▸ About this task:
Reproduce, with no edits, the line that contains "p = Some e →" and all the lines that follow it, ending with the last line of the records.

Data items:
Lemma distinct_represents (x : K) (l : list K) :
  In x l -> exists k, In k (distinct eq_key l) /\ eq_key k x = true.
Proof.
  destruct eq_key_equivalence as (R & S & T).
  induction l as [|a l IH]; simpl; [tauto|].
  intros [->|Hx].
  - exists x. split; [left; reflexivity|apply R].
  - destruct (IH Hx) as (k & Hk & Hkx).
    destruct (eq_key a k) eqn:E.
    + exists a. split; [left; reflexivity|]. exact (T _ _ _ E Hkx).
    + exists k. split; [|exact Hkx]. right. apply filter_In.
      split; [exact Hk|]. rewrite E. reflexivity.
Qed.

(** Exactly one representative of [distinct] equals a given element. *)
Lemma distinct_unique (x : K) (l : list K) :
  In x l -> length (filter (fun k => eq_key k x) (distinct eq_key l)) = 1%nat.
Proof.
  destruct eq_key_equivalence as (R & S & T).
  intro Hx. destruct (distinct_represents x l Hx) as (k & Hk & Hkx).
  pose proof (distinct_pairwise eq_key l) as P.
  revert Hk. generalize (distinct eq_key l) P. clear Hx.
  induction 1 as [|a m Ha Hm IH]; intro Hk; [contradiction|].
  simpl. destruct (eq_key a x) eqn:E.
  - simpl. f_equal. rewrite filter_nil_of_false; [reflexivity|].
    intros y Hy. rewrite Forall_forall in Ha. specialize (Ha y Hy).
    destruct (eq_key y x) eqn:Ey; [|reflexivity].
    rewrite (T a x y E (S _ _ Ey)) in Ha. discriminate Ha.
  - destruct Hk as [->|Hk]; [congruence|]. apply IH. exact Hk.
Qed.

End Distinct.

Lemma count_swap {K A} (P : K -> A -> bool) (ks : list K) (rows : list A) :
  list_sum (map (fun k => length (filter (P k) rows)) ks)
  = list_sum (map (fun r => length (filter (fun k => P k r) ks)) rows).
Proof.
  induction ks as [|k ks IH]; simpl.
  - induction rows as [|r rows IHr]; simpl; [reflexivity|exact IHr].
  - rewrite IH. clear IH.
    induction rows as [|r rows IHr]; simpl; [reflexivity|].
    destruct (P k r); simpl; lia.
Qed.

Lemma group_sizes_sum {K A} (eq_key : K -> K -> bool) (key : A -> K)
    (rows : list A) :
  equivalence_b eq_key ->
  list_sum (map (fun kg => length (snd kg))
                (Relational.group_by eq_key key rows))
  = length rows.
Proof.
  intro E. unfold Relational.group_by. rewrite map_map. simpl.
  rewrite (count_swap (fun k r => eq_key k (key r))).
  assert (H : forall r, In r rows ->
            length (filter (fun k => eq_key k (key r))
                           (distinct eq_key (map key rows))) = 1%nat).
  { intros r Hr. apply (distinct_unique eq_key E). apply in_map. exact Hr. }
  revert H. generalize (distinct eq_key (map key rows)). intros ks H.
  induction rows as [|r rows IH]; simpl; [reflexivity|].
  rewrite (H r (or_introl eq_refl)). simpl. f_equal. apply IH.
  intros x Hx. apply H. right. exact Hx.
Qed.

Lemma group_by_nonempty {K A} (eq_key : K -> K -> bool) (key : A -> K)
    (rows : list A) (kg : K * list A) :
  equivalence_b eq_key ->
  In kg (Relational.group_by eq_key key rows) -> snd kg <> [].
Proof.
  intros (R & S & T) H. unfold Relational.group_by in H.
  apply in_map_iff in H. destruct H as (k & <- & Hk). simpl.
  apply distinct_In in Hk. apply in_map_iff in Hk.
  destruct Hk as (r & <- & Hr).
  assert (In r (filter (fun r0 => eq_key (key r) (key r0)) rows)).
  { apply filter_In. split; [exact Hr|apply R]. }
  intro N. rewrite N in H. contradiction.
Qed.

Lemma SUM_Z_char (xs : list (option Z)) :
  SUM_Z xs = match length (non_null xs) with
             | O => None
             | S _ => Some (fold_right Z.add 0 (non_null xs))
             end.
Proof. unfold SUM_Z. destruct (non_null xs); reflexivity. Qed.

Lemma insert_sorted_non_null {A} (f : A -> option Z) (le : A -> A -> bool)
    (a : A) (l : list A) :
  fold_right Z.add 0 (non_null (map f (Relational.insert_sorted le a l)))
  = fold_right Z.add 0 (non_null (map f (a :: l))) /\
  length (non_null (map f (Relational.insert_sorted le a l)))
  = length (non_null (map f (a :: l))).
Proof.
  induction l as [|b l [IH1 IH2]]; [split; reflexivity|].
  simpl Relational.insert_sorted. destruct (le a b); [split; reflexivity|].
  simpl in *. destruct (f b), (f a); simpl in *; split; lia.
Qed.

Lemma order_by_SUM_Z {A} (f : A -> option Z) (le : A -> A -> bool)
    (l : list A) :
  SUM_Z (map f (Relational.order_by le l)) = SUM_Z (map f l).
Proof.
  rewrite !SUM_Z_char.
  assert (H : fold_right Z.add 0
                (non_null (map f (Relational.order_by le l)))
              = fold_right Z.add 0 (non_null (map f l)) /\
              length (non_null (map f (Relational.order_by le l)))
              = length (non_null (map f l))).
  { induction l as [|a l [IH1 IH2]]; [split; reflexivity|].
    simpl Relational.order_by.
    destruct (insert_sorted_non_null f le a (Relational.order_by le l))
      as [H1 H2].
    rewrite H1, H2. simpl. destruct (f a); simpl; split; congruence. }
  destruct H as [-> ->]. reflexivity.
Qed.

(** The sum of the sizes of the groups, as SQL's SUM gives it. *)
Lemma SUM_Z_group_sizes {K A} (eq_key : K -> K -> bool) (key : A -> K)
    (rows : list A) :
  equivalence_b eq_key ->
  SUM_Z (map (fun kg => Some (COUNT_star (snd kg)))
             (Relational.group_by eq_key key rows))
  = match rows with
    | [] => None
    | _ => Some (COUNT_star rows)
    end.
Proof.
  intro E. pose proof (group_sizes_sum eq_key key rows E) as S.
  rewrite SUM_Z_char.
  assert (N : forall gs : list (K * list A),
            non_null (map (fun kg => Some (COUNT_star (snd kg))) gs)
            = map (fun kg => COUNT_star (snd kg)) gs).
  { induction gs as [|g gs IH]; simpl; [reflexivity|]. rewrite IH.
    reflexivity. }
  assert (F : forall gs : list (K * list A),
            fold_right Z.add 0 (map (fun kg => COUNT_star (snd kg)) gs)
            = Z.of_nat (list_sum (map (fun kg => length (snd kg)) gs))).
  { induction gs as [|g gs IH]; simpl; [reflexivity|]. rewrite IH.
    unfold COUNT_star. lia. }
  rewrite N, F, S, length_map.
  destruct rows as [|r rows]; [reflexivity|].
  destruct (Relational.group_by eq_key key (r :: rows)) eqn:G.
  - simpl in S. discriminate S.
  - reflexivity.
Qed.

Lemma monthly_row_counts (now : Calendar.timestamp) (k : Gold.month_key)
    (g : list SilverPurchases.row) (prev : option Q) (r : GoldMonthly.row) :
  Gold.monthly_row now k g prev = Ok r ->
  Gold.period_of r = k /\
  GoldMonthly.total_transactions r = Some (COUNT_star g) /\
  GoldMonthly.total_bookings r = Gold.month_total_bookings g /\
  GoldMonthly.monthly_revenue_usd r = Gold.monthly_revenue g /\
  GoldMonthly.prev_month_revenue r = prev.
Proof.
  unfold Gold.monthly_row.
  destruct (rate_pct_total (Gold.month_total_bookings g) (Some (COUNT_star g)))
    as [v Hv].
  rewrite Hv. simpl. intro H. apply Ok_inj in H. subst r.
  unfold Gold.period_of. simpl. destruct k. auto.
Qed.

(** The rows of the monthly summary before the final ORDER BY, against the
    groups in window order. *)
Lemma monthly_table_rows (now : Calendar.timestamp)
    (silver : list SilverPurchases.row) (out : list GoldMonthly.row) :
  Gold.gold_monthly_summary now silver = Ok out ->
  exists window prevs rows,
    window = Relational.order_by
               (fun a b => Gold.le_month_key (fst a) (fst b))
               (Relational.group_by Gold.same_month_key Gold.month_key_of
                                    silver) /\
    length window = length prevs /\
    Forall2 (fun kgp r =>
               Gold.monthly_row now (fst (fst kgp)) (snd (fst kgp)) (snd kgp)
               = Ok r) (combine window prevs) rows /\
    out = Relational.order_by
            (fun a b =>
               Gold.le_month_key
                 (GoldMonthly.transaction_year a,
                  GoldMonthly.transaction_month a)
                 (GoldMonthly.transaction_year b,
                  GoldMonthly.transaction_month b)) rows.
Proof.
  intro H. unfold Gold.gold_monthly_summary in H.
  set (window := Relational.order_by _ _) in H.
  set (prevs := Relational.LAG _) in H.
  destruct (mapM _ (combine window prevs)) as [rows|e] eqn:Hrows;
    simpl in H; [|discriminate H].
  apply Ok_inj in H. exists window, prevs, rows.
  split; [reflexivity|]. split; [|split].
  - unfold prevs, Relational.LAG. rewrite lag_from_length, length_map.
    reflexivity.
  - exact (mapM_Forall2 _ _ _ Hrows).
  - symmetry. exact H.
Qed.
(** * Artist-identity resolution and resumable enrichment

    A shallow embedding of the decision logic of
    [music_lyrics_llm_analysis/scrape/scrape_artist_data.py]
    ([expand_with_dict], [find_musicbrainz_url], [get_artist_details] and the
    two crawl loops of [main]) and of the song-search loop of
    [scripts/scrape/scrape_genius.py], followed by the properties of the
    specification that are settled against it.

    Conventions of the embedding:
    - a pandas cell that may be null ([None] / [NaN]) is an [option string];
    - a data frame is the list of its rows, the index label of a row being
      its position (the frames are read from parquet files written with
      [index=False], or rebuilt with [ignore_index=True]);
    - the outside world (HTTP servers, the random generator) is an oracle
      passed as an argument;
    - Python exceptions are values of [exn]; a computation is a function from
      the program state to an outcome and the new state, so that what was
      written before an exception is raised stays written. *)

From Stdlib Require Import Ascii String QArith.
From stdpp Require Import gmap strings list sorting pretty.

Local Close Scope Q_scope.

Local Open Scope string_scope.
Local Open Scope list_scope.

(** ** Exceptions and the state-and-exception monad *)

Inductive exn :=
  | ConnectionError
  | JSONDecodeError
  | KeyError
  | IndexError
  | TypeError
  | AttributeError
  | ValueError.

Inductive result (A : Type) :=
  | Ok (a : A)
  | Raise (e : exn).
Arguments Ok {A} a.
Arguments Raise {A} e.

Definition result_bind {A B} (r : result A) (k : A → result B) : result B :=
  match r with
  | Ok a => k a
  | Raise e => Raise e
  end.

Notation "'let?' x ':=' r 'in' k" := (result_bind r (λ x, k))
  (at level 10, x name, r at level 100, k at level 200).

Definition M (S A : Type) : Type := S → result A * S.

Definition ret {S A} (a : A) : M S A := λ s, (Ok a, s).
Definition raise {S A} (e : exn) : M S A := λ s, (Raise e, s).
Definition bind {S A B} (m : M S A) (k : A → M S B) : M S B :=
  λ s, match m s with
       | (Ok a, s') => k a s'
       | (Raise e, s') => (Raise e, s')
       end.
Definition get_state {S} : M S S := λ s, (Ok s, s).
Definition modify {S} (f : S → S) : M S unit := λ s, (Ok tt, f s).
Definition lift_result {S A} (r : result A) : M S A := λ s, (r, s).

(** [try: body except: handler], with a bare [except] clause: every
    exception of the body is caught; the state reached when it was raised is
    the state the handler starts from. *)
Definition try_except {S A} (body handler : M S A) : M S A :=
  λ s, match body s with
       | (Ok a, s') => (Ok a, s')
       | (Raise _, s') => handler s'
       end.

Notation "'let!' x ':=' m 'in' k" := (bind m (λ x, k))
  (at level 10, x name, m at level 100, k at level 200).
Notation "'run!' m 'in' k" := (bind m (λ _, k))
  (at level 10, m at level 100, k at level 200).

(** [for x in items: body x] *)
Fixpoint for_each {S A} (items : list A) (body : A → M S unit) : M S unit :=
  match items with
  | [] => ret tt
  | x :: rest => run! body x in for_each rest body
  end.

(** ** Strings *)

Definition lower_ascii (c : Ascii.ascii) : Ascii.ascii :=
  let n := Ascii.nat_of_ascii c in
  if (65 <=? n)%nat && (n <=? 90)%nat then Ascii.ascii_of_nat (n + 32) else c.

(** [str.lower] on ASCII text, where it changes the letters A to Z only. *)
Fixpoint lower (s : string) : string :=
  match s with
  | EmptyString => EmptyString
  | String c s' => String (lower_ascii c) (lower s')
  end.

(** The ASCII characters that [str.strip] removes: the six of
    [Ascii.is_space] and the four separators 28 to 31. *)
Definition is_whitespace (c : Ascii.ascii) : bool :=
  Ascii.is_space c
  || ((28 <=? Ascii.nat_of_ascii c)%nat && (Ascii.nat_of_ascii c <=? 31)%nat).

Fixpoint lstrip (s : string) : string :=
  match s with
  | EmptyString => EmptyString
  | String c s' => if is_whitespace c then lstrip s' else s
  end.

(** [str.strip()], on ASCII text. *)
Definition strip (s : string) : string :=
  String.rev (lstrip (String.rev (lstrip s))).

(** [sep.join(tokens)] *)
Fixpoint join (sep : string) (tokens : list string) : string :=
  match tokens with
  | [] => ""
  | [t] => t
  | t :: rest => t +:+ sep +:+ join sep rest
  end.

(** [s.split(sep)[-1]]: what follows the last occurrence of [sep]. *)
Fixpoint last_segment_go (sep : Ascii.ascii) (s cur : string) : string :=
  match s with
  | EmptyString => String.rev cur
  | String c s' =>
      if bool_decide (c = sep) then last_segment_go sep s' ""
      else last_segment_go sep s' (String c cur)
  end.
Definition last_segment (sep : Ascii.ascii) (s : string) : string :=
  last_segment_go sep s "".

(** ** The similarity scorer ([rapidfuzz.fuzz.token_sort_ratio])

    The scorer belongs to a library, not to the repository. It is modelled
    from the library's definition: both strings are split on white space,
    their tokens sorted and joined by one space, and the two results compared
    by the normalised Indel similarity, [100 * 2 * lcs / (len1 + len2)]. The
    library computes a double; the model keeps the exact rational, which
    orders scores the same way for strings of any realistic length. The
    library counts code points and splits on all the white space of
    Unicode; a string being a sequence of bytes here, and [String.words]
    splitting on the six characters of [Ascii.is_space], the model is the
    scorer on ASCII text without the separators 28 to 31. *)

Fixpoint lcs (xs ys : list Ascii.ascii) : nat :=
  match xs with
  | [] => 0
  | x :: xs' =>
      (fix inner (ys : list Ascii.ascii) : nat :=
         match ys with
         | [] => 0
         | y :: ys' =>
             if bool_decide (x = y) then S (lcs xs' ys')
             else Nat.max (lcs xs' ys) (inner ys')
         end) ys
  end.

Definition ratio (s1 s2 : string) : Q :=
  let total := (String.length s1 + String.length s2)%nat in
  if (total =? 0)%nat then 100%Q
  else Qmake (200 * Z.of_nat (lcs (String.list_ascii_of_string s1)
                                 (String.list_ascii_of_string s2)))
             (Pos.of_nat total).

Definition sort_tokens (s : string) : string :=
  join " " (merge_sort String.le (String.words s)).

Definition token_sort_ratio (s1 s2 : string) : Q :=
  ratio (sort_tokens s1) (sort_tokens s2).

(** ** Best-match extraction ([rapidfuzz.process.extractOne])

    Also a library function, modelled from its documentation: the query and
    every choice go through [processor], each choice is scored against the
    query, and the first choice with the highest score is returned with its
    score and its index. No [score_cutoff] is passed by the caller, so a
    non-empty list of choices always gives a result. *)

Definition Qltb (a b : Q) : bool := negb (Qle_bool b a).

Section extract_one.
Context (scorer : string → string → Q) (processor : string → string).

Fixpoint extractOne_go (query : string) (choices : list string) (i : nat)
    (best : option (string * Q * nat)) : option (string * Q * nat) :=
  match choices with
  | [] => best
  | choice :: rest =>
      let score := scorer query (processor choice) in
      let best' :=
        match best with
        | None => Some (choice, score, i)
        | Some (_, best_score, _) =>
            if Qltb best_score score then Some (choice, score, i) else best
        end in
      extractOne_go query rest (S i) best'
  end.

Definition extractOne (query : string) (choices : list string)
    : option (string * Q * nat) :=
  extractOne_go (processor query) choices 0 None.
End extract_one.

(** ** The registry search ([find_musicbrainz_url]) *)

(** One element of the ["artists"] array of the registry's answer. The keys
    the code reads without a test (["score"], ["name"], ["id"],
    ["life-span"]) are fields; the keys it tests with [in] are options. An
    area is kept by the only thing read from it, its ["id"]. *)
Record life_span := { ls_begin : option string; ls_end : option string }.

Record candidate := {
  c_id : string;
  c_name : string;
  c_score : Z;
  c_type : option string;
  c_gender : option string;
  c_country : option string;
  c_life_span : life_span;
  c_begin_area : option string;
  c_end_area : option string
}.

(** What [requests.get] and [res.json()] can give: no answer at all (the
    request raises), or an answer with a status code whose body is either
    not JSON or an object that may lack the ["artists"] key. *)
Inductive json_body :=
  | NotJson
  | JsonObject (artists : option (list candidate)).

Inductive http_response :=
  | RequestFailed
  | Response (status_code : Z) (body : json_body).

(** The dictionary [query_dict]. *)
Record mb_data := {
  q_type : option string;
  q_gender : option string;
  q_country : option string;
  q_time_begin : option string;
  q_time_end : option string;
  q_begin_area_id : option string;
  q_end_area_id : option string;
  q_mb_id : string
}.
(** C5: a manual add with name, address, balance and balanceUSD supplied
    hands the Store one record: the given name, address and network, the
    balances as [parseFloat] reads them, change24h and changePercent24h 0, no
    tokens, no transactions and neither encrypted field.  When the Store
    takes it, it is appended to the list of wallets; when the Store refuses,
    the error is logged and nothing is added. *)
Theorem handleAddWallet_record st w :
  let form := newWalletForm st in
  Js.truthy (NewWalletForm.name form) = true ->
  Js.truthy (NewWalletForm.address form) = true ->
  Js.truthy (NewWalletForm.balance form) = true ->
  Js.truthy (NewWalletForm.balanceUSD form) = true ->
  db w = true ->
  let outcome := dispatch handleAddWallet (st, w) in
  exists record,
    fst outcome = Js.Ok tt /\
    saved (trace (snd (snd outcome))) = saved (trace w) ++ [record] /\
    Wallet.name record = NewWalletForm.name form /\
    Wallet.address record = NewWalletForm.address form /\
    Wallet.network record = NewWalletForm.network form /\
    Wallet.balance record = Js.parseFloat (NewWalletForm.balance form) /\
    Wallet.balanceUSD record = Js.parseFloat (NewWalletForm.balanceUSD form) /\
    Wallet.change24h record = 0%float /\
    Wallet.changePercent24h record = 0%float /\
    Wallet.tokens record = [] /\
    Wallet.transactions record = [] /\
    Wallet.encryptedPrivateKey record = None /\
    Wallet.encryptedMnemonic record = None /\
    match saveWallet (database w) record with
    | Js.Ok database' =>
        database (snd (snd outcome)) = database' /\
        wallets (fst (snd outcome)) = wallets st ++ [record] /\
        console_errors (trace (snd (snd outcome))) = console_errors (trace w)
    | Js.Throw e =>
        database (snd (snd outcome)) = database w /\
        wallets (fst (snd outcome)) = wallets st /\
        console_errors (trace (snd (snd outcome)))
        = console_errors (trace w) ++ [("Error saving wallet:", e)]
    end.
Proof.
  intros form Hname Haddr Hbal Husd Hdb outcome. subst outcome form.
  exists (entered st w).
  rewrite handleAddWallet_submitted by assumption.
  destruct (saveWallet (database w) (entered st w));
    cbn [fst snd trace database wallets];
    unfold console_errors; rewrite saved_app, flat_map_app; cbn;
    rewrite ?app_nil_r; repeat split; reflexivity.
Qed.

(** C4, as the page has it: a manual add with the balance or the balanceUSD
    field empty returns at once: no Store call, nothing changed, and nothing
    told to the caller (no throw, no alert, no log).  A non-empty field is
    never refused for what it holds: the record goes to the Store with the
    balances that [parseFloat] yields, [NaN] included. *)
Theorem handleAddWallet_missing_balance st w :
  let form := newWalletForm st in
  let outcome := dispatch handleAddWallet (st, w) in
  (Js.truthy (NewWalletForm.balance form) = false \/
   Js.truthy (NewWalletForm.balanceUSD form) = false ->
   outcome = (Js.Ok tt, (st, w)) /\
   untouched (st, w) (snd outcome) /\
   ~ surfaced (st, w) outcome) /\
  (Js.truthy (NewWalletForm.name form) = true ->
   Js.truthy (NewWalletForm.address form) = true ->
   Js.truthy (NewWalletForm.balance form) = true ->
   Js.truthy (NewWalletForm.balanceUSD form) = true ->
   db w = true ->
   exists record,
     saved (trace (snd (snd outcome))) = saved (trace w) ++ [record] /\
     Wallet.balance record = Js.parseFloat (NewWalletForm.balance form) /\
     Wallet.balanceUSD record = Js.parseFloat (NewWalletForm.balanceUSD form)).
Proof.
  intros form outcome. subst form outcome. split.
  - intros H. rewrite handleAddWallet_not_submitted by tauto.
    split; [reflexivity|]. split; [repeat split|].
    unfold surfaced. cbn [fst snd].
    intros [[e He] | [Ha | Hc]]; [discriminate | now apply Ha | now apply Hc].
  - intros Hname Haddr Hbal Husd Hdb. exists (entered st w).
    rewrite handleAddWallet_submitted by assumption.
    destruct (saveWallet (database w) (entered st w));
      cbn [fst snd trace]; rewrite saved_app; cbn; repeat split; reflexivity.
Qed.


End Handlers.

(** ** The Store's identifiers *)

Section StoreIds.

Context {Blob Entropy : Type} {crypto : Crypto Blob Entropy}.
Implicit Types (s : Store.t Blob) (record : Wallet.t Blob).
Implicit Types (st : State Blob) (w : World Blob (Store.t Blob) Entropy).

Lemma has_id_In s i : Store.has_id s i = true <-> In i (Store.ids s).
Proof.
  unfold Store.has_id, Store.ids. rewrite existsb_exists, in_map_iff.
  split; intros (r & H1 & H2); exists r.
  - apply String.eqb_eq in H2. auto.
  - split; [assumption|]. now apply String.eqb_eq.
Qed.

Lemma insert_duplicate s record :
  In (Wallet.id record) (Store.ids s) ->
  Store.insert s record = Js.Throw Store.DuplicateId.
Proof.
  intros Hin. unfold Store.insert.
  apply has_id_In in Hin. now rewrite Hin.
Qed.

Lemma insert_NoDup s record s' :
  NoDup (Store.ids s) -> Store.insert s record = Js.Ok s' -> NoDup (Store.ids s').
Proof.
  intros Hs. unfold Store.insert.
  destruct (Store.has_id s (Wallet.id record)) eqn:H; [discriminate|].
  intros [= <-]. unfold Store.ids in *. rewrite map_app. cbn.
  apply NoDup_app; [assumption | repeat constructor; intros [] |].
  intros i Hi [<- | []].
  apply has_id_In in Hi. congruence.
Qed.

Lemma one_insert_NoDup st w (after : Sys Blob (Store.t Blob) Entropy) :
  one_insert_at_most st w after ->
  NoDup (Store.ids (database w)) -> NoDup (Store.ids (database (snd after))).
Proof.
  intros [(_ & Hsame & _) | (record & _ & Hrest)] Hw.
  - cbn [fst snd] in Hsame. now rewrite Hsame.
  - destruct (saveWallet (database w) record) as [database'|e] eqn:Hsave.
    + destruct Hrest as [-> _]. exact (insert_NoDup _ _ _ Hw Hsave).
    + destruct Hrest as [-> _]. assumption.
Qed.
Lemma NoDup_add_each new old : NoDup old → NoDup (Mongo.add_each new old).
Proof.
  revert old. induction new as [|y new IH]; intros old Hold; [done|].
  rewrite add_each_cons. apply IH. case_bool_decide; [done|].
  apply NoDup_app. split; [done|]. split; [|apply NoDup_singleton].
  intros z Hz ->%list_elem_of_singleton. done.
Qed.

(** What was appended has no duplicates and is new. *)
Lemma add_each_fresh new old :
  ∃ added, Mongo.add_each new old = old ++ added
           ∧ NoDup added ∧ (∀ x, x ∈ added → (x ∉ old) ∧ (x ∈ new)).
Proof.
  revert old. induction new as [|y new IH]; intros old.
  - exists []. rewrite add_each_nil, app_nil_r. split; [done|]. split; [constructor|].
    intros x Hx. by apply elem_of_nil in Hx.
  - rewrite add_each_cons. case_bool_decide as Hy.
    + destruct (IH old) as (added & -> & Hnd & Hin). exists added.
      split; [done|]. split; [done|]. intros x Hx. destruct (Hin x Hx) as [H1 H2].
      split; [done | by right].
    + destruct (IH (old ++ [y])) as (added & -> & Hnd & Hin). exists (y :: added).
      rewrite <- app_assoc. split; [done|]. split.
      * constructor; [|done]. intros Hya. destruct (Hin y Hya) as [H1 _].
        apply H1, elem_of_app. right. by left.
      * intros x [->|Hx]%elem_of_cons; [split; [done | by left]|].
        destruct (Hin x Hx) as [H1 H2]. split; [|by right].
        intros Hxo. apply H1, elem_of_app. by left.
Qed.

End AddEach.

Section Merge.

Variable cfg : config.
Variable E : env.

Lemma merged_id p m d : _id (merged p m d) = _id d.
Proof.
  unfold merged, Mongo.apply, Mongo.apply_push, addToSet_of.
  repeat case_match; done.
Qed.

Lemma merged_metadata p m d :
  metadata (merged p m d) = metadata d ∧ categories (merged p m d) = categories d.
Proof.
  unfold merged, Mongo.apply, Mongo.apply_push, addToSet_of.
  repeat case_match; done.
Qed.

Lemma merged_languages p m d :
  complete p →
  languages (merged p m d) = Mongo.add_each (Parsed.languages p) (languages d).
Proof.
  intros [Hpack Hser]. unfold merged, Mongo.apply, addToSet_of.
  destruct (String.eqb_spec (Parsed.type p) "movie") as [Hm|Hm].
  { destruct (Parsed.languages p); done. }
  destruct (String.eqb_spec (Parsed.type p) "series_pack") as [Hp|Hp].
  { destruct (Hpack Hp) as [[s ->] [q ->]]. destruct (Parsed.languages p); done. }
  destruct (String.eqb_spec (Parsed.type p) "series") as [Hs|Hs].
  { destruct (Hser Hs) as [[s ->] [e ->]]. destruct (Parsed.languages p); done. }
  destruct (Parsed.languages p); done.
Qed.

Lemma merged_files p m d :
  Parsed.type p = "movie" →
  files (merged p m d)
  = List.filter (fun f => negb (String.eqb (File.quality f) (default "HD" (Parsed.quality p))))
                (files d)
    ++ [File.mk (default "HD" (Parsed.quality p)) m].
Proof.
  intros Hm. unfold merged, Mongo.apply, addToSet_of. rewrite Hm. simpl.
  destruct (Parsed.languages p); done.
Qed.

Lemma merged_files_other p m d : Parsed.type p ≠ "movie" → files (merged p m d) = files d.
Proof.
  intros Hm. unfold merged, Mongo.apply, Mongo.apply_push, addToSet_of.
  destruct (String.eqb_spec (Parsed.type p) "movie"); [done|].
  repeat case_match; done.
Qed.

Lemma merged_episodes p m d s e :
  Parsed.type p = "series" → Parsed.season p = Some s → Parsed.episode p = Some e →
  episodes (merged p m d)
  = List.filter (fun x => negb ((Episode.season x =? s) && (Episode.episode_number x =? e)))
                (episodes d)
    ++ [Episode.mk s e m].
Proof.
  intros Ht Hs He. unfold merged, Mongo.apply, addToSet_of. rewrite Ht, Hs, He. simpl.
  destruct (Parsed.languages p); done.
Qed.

▸ Result for this task:
  Parsed.type p = "series" → Parsed.season p = Some s → Parsed.episode p = Some e →
  episodes (merged p m d)
  = List.filter (fun x => negb ((Episode.season x =? s) && (Episode.episode_number x =? e)))
                (episodes d)
    ++ [Episode.mk s e m].
Proof.
  intros Ht Hs He. unfold merged, Mongo.apply, addToSet_of. rewrite Ht, Hs, He. simpl.
  destruct (Parsed.languages p); done.
Qed.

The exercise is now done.